On Thu, Jan 26, 2012 at 12:37 PM, John C Klensin <john-ietf(_at_)jck(_dot_)com>
wrote:>> We were told by the other company employees who facilitated
the disclosures, at the time of the disclosures, that this was>> strictly an 
individual's failure to comply with the IETF IPR>> Policy, that the author 
in question claims not to have>> understood the IETF IPR Policy, and that 
the company proceeded>> to make these disclosures as soon as it discovered 
that this>> IPR existed. I have no information to contradict that claim.>> 
Excellent.   I had hoped that was the situation.  It obviously> makes things 
much easier (and some of my earlier comments> irrelevant).   With all the 
effort we go to ("Note Well" and> otherwise) to be sure that people are 
informed about the policy,> I have trouble generating sympathy for someone 
who says "didn't> underatand", but that is another matter (and perhaps just 
my> problem).
That is, indeed the situation.  Qian Sun, the original Huawei author,
got a new assignment in the company, and stopped participating in the
IETF a few years ago, after he and Alexey had started the documents.
I can't speak for him about why he didn't understand the disclosure
rules; as I understand it, he seems to have thought the patents didn't
need to be disclosed until the RFC was published.

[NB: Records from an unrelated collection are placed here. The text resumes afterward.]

(** * Retrieval adapter, ledger and guardrail classifier: a verification model

    The Python sources under [src/crew_ai] are embedded function by function:
    - [backends/faiss_backend.py]: the filesystem-backed collection,
    - [rag.py]: the retrieval manager with its in-memory fallback,
    - [transactions.py]: the single-table ledger,
    - [guardrails.py]: the LLM output classifier,
    - [mcp_server.py]: the request handler over the ledger,
    - [cli.py]: the ledger commands.

    Numbers are IEEE-754 values ([spec_float]): binary32 where the code says
    [dtype="float32"], binary64 for Python floats and SQLite REAL columns.
    Exceptions are explicit ([result]); files are a finite map from paths to
    contents. *)

From Stdlib Require Import ZArith List String Ascii Bool SpecFloat Lia.
From Stdlib Require OrderedTypeEx.
From stdpp Require Import base option list gmap strings pretty sorting.

Local Open Scope string_scope.
Local Open Scope list_scope.
Local Open Scope Z_scope.

(** ** Python runtime: exceptions and sequences *)

Module Py.

(** The exception classes the modelled code can raise. *)
Inductive exn :=
| ImportError
| ValueError
| AxisError
| AssertionError
| IndexError
| TypeError
| OperationalError
| IntegrityError.

Inductive result (A : Type) :=
| Ok (a : A)
| Raise (e : exn).
Arguments Ok {A} a.
Arguments Raise {A} e.

Definition bind {A B} (m : result A) (k : A -> result B) : result B :=
  match m with
  | Ok a => k a
  | Raise e => Raise e
  end.

(** [try: body / except Exception: handler]. *)
Definition try_except {A} (body : result A) (handler : exn -> result A) : result A :=
  match body with
  | Ok a => Ok a
  | Raise e => handler e
  end.

(** [assert c]. *)
Definition assert (c : bool) : result unit :=
  if c then Ok tt else Raise AssertionError.

(** [l[i]] on a Python list: negative indices count from the end, anything
    outside [-len, len) raises [IndexError]. *)
Definition getitem {A} (l : list A) (i : Z) : result A :=
  let n := Z.of_nat (List.length l) in
  let j := if i <? 0 then i + n else i in
  if (0 <=? j) && (j <? n) then
    match l !! Z.to_nat j with
    | Some a => Ok a
    | None => Raise IndexError
    end
  else Raise IndexError.

(** [l[:k]]: a negative [k] drops the last [-k] items. *)
Definition slice_to {A} (l : list A) (k : Z) : list A :=
  if k <? 0 then firstn (List.length l - Z.to_nat (- k))%nat l
  else firstn (Z.to_nat k) l.

End Py.

#[global] Instance result_ret : MRet Py.result := @Py.Ok.
#[global] Instance result_bind : MBind Py.result :=
  fun A B k m => Py.bind m k.

(** ** IEEE-754 arithmetic *)

(** binary32, numpy's [float32]. *)
Module F32.
Definition prec : Z := 24.
Definition emax : Z := 128.
Definition t := spec_float.
Definition zero : t := S754_zero false.
Definition one : t := S754_finite false 8388608 (-23).
(** [2^-100], whose square is below the smallest binary32 number. *)
Definition tiny : t := S754_finite false 8388608 (-123).
Definition add : t -> t -> t := SFadd prec emax.
Definition mul : t -> t -> t := SFmul prec emax.
Definition div : t -> t -> t := SFdiv prec emax.
Definition sqrt : t -> t := SFsqrt prec emax.
Definition eqb : t -> t -> bool := SFeqb.
Definition ltb : t -> t -> bool := SFltb.
(** Rounding of a wider value to binary32 (round to nearest even). *)
Definition round (x : spec_float) : t :=
  match x with
  | S754_finite s m e => binary_round prec emax s m e
  | _ => x
  end.
(** [-FLT_MAX], the score faiss leaves in unfilled result slots. *)
Definition lowest : t := S754_finite true 16777215 104.
(** [np.isfinite]: neither an infinity nor NaN. *)
Definition is_finite (x : t) : bool :=
  match x with
  | S754_zero _ | S754_finite _ _ _ => true
  | _ => false
  end.
End F32.

(** binary64, Python's [float] and SQLite's REAL. *)
Module F64.
Definition prec : Z := 53.
Definition emax : Z := 1024.
Definition t := spec_float.
Definition zero : t := S754_zero false.
Definition one : t := S754_finite false 4503599627370496 (-52).
Definition add : t -> t -> t := SFadd prec emax.
Definition mul : t -> t -> t := SFmul prec emax.
Definition div : t -> t -> t := SFdiv prec emax.
Definition sqrt : t -> t := SFsqrt prec emax.
Definition opp : t -> t := SFopp.
Definition eqb : t -> t -> bool := SFeqb.
Definition ltb : t -> t -> bool := SFltb.
(** [float(x)] of a binary32 value: exact, re-normalised to 53 bits. *)
Definition of_f32 (x : spec_float) : t :=
  match x with
  | S754_finite s m e => binary_round prec emax s m e
  | _ => x
  end.
(** Truth value of a float: everything but [0.0] and [-0.0]. *)
Definition truthy (x : t) : bool :=
  match x with
  | S754_zero _ => false
  | _ => true
  end.
Definition is_nan (x : t) : bool :=
  match x with
  | S754_nan => true
  | _ => false
  end.
(** The literal [1e-12]. *)
Definition eps12 : t := S754_finite false 4951760157141521 (-92).
End F64.

(** ** JSON values

    What [json.loads] returns and [json.dump] accepts; also the type of a
    document's metadata ([JNull] is Python's [None]). *)

#[local] Unset Elimination Schemes.
Inductive json :=
| JNull
| JBool (b : bool)
| JInt (n : Z)
| JFloat (x : F64.t)
| JStr (s : string)
| JArr (items : list json)
| JObj (members : list (string * json)).
#[local] Set Elimination Schemes.

(** ** numpy arrays, as far as the sources use them *)

Module Np.
Import Py.

(** The result of [np.array(rows, dtype=...)] on a list of lists of floats:
    the empty list gives a 1-D array of shape [(0,)], equal-length rows a
    2-D array of shape [(n, ncols)]. *)
Inductive ndarray :=
| Vec0
| Mat (ncols : nat) (rows : list (list spec_float)).
(** * website-review-mcp: site discovery, robots policy and link health

    A shallow embedding of the crawl engine of the repository
    ([src/utils.ts], [src/tools/crawl.ts], [src/tools/broken-links.ts])
    and the properties stated about it.

    Conventions of the embedding.
    - JS strings are [string]s (code units below 256).
    - JS numbers that the caller chooses freely ([maxDepth], [maxPages])
      are rationals [Q]: the tool schema declares them as [number], so
      they need not be integers; counters and HTTP statuses are [Z];
      [Map.size] and array lengths are [nat].
    - A JS [Map<string, V>] is an association list in insertion order with
      [Map_set] overwriting in place, a [Set<string>] is a duplicate-free
      list in insertion order.
    - Awaiting a promise yields an [Outcome]: a value or a thrown error.
    - The network, the clock and the platform classes [URL] and [RegExp]
      are interfaces (type classes); the development is parametric in
      them, with one concrete instance each for the worked examples. *)

From Stdlib Require Import String Ascii List ZArith Lia Bool Arith.
From Stdlib Require Import QArith Qround Lqa.
Close Scope Q_scope.
Import ListNotations.
Open Scope string_scope.
Open Scope bool_scope.

Set Implicit Arguments.

(* ================================================================== *)
(** ** JS string methods used by the sources *)

Module Str.

(** [s.startsWith(p)] *)
Fixpoint startsWith (s p : string) {struct p} : bool :=
  match p, s with
  | EmptyString, _ => true
  | String _ _, EmptyString => false
  | String a p', String b s' => Ascii.eqb a b && startsWith s' p'
  end.

Fixpoint drop (n : nat) (s : string) : string :=
  match n, s with
  | O, _ => s
  | S _, EmptyString => EmptyString
  | S n', String _ s' => drop n' s'
  end.

(** [s.replace(pat, rep)] with a string pattern: the first occurrence. *)
Fixpoint replace (s pat rep : string) : string :=
  if startsWith s pat then rep ++ drop (String.length pat) s
  else match s with
       | EmptyString => EmptyString
       | String c s' => String c (replace s' pat rep)
       end.
(** *** A whole run *)

(** What a call of [generate_music] with a key of [KEYS] does: the scale,
    the progression, the seed pitch drawn first, and then the chords of the
    progression, [generations] times over. *)
Lemma generate_music_run (genre key mode emotion : string) (generations : Z) (g : RNG) :
  key ∈ KEYS →
  ∃ prog scale_notes seed out plot last_melody,
    chord_prog_of genre = Ok prog ∧
    make_scale key mode = Ok scale_notes ∧
    random_choice scale_notes g = Ok (seed, advance g) ∧
    let chords := concat (replicate (range_len generations) prog) in
    let g' := mkRNG (tape g) (pos g + 1 + 4 * length chords) in
    generate_music genre key mode emotion generations g
      = Ok (mkMIDI (emotion_tempo emotion) [mkInstrument 0 out], plot,
            emotion_tempo emotion, g') ∧
    emitted key mode scale_notes 0%float [seed] (advance g) chords out last_melody g'.
Proof.
  intros Hkey.
  destruct (KEYS_note_number key Hkey) as (i & _ & _ & Hnum).
  destruct (chord_prog_of_ok genre) as (prog & Hprog).
  pose proof (make_scale_value key mode _ Hnum) as Hscale.
  set (scale_notes := map (λ x, (60 + Z.of_nat i + x) mod 128) (mode_intervals mode)) in *.
  assert (Hne : scale_notes ≠ []).
  { intros Heq. apply (f_equal length) in Heq. unfold scale_notes in Heq.
    rewrite length_map, mode_intervals_length in Heq. done. }
  destruct (random_choice_ok scale_notes g Hne) as (seed & Hseed & _).
  set (st0 := {| time := 0%float; melody := [seed]; inst_notes := []; notes_plot := [] |}).
  destruct (for_each_emitted key mode scale_notes _ Hnum Hne
              (concat (replicate (range_len generations) prog)) st0 (advance g))
    as (st' & out & Hrun & Hnotes & _ & Hem); [done |].
  simpl in Hnotes. simpl tape in Hrun, Hem. simpl pos in Hrun, Hem.
  replace (S (pos g)) with (pos g + 1)%nat in Hrun, Hem by lia.
  exists prog, scale_notes, seed, out, (notes_plot st'), (melody st').
  split; [done |]. split; [done |]. split; [done |]. simpl.
  split; [| exact Hem].
  unfold generate_music, compose. unfold_M. rewrite Hscale, Hprog, Hseed.
  fold st0. rewrite for_range_for_each, Hrun. by rewrite Hnotes.
Qed.

(** *** Consequences of the emission order *)

Lemma emitted_length key mode scale_notes t prev g chords out prev' g' :
  emitted key mode scale_notes t prev g chords out prev' g' →
  length out = (7 * length chords)%nat.
Proof.
  induction 1 as [| t prev g chord chords triad mel g1 cn mn rest prev' g'
                    _ _ (Hcn & _) (Hmn & _) _ IH]; [done |].
  rewrite !length_app, Hcn, Hmn, IH. simpl. lia.
Qed.

Lemma emitted_first_triad key mode scale_notes t prev g chord chords out prev' g' :
  emitted key mode scale_notes t prev g (chord :: chords) out prev' g' →
  chord_to_notes chord key mode = Ok (map pitch (take 3 out)).
Proof.
  intros H.
  inversion H as [| ? ? ? ? ? triad mel g1 cn mn rest ? ? Htriad Hev Hcn Hmn Hrest]; subst.
  destruct Hcn as (Hlen & Hp & _).
  rewrite take_app_length' by done. by rewrite Hp.
Qed.

Lemma length_concat_replicate {A} (n : nat) (l : list A) :
  length (concat (replicate n l)) = (n * length l)%nat.
Proof.
  induction n as [| n IH]; simpl; [done |]. rewrite length_app, IH. lia.
Qed.

(** *** Times of the notes *)

(** The times of the notes depend on the number of chords alone. *)
Lemma emitted_times key mode scale_notes t prev g chords out prev' g' :
  emitted key mode scale_notes t prev g chords out prev' g' →
  map note_times out = run_times (length chords) t.
Proof.
  induction 1 as [| t prev g chord chords triad mel g1 cn mn rest prev' g'
                    _ _ Hcn Hmn _ IH]; [done |].
  rewrite !map_app, IH.
  change (run_times (length (chord :: chords)) t)
    with (slot_times t ++ run_times (length chords) (t + 1)%float).
  rewrite app_assoc. f_equal.
  destruct Hcn as (Hlen3 & _ & Hall). destruct Hmn as (Hlen4 & _ & Hmel).
  destruct cn as [| c1 [| c2 [| c3 [| ? ?]]]]; try discriminate Hlen3.
  destruct mn as [| m0 [| m1 [| m2 [| m3 [| ? ?]]]]]; try discriminate Hlen4.
  apply Forall_cons in Hall as ((_ & Hs1 & He1) & Hall).
  apply Forall_cons in Hall as ((_ & Hs2 & He2) & Hall).
  apply Forall_cons in Hall as ((_ & Hs3 & He3) & _).
  destruct (Hmel 0%nat m0 eq_refl) as (_ & Hs4 & He4).
  destruct (Hmel 1%nat m1 eq_refl) as (_ & Hs5 & He5).
  destruct (Hmel 2%nat m2 eq_refl) as (_ & Hs6 & He6).
  destruct (Hmel 3%nat m3 eq_refl) as (_ & Hs7 & He7).
  unfold slot_times, note_times. simpl.
  rewrite He4, He5, He6, He7, Hs4, Hs5, Hs6, Hs7.
  by rewrite Hs1, Hs2, Hs3, He1, He2, He3.
Qed.

Lemma run_times_prefix (n m : nat) (t : float) :
  ∃ rest, run_times (n + m) t = run_times n t ++ rest.
Proof.
  revert t. induction n as [| n IH]; intros t; [simpl; by eexists |].
  change (run_times (S n + m) t)
    with (slot_times t ++ run_times (n + m) (t + 1)%float).
  change (run_times (S n) t) with (slot_times t ++ run_times n (t + 1)%float).
  destruct (IH (t + 1)%float) as (rest & ->). exists rest. by rewrite app_assoc.
Qed.




Lemma within_slots_lookup (l : list (float * float)) :
  ∀ (k : Z) (i : nat) (p : float * float),
    within_slots k l = true → l !! i = Some p →
    within_second ((k + Z.of_nat i) / 7) p = true.
Proof.
  induction l as [| q l IH]; intros k i p H Hi; [done |].
  simpl in H. apply andb_true_iff in H as (Hq & Hl).
  destruct i as [| i]; simpl in Hi.
  - injection Hi as <-. by rewrite Z.add_0_r.
  - replace (k + Z.of_nat (S i)) with ((k + 1) + Z.of_nat i) by lia. by eapply IH.
Qed.


Lemma checked_within_slots :
  within_slots 0 (run_times (Z.to_nat CHECKED_CHORDS) 0) = true.
Proof. vm_compute. reflexivity. Qed.

Lemma run_times_checked (n : nat) :
  Z.of_nat n ≤ CHECKED_CHORDS →
  ∃ rest, run_times (Z.to_nat CHECKED_CHORDS) 0 = run_times n 0 ++ rest.
Proof.
  intros Hn.
  replace (Z.to_nat CHECKED_CHORDS) with (n + (Z.to_nat CHECKED_CHORDS - n))%nat by lia.
  apply run_times_prefix.
Qed.


(** Up to [CHECKED_CHORDS] chords from time [0.0], the note at position [k]
    lies inside second number [k / 7], the second of its chord. *)
Lemma emitted_within_seconds key mode scale_notes prev g chords out prev' g'
    (k : nat) (n : Note) :
  emitted key mode scale_notes 0%float prev g chords out prev' g' →
  Z.of_nat (length chords) ≤ CHECKED_CHORDS →
  out !! k = Some n →
  within_second (Z.of_nat k / 7) (note_times n) = true.
Proof.
  intros Hem Hn Hk. apply emitted_times in Hem.
  destruct (run_times_checked _ Hn) as (rest & Hrest).
  apply (within_slots_lookup _ 0 k (note_times n) checked_within_slots).
  rewrite Hrest. apply lookup_app_l_Some. rewrite <- Hem.
  change (map note_times out) with (note_times <$> out).
  by rewrite list_lookup_fmap, Hk.
Qed.




Lemma filter_velocity_all (v : Z) (l : list Note) :
  Forall (λ n, velocity n = v) l → filter (λ n, velocity n = v) l = l.
Proof.
  induction 1 as [| n l Hn _ IH]; [done |].
  rewrite filter_cons. destruct (decide (velocity n = v)); [| done]. by rewrite IH.
Qed.

Lemma filter_velocity_none (v w : Z) (l : list Note) :
  v ≠ w → Forall (λ n, velocity n = w) l → filter (λ n, velocity n = v) l = [].
Proof.
  intros Hvw. induction 1 as [| n l Hn _ IH]; [done |].
  rewrite filter_cons. destruct (decide (velocity n = v)); [congruence | done].
Qed.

If the other authors from that company have already told us that
they were not aware of the patent application until very late in
the process and that they moved diligently toward getting an
appropriate disclosure filed as soon as they did find out, my
suggestion is moot.

Some time last year, Kepeng and I offered to work with Alexey to
finish the two docs, which had seen slow progress for some while.
Only when the documents were approved and in the RFC Editor queue did
Kepeng learn about Qian's patent applications.  He immediately alerted
me.  I asked the RFC Editor to stop publication (one was in AUTH48 at
the time), and alerted Pete Resnick and the Sieve chairs.  Kepeng
pushed Huawei's IP law department to expedite the disclosure, which
they turned around in two days for us.  I assure all of you that
Kepeng and I were blindsided by this.

I was concerned about the (thoroughly unlikely in this case)
possibility that the other authors from that company were> personally aware 
of the IPR but had been, e.g., advised that> they were not to make the 
disclosure because someone else would> take responsibility for it.
Unlikely in this case, yes.  I leave it to you whether you trust what
I say, but I can only repeat that we did not know, and acted very
quickly when we found out.
On Thu, Jan 26, 2012 at 5:45 PM, Murray S. Kucherawy 
<msk(_at_)cloudmark(_dot_)com> wrote:
I also thought about suggesting a DNP or a standing DISCUSS or something until
the license terms are made more IETF-friendly

I am not a lawyer, but I don't think the license terms are at issue
here.  As I understand it, the terms that Huawei has been specifying
in its disclosures are defensive, and shouldn't restrict standards
implementations.  The issue we're discussing isn't the terms, but that
the disclosures weren't made when they should have been.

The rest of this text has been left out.